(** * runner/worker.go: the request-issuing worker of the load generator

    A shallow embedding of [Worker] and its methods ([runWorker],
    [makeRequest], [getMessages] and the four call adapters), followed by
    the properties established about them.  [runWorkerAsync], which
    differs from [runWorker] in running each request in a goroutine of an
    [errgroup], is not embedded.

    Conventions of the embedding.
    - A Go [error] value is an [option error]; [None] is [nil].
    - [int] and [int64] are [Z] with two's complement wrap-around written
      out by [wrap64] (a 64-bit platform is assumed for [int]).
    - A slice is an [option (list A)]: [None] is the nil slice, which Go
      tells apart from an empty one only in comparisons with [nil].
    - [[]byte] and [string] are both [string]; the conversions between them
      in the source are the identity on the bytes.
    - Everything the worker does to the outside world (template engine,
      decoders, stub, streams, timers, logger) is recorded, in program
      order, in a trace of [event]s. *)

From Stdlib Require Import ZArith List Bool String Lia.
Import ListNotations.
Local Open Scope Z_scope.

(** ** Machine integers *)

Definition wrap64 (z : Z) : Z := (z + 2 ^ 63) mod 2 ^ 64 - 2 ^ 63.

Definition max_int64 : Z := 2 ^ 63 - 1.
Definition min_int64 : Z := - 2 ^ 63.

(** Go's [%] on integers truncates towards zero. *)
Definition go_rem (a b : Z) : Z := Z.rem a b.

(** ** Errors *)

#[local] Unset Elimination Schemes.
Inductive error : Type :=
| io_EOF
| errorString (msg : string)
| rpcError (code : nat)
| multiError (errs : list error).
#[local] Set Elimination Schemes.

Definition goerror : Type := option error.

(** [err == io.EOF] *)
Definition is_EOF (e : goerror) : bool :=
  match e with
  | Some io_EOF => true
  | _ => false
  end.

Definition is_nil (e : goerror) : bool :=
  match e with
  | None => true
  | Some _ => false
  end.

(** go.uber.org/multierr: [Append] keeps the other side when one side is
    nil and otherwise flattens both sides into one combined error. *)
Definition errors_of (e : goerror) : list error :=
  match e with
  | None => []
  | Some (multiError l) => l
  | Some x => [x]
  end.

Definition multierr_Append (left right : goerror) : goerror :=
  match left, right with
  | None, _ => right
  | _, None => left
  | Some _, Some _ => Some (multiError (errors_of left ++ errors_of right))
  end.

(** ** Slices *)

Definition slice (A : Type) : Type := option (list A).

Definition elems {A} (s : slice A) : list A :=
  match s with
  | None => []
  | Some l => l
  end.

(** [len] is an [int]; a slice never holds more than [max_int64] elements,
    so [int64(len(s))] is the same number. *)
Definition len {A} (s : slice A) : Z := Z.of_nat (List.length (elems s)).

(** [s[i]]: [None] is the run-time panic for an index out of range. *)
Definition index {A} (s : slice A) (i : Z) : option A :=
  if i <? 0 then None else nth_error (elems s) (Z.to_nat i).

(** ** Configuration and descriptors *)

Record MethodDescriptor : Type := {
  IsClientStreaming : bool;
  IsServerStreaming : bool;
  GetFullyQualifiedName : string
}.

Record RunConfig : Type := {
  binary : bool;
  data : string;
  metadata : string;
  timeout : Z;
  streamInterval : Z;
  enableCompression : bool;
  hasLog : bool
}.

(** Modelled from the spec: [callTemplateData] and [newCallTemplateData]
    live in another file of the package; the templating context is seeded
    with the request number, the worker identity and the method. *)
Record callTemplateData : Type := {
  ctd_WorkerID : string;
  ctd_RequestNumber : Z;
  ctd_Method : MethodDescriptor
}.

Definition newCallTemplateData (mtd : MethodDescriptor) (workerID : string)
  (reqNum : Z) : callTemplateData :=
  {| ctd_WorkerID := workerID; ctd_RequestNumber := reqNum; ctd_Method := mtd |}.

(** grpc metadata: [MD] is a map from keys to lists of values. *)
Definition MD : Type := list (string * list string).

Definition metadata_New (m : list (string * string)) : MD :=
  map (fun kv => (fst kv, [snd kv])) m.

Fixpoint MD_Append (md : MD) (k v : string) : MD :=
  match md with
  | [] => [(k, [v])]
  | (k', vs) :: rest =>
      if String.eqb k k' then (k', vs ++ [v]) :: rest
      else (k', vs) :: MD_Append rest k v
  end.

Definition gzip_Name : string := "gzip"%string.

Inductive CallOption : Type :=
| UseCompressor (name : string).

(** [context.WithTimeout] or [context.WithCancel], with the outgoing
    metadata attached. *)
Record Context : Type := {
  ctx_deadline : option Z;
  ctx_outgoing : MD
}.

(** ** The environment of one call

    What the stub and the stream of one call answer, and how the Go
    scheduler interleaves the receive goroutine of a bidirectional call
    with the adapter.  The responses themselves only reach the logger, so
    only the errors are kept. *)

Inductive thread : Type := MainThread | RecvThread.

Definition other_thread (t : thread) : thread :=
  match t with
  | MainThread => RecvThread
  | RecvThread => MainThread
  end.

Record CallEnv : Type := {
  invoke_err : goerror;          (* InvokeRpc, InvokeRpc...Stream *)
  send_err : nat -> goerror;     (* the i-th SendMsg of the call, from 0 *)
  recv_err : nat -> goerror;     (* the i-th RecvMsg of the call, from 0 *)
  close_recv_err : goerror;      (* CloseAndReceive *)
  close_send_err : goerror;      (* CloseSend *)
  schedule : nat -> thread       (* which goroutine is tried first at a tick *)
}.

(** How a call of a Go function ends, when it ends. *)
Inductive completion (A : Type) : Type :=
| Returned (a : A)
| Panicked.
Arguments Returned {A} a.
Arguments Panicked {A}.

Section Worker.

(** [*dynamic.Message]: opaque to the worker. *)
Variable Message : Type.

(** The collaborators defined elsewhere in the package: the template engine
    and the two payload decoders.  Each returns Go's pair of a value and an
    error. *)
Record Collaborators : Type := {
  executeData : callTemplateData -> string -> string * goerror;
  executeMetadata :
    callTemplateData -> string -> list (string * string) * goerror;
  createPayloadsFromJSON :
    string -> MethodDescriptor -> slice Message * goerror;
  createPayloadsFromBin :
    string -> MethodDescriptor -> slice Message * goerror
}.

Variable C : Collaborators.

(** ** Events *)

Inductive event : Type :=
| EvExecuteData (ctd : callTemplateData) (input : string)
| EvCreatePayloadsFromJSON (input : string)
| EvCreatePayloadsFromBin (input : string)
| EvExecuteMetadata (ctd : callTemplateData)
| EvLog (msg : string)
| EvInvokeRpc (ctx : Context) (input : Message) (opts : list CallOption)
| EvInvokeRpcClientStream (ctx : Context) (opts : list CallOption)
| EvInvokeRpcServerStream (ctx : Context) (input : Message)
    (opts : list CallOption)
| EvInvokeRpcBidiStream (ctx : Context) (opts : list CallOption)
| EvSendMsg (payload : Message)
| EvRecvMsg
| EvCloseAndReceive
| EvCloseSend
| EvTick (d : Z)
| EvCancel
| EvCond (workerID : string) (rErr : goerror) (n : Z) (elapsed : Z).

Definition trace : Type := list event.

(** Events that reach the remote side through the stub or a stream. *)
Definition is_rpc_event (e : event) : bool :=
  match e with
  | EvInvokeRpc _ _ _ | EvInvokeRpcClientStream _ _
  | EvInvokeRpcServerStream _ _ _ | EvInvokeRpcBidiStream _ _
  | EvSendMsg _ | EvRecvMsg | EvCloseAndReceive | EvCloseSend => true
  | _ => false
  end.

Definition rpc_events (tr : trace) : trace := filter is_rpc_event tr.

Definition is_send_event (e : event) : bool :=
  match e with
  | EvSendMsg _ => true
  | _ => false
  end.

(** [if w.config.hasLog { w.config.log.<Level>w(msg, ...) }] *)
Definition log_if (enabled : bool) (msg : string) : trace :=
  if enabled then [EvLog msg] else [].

·····

_Work item_. Whenever the word "both" appears in a line of the listing, copy out that line.

_Exercise output_.
    - [[]byte] and [string] are both [string]; the conversions between them
    nil and otherwise flattens both sides into one combined error. *)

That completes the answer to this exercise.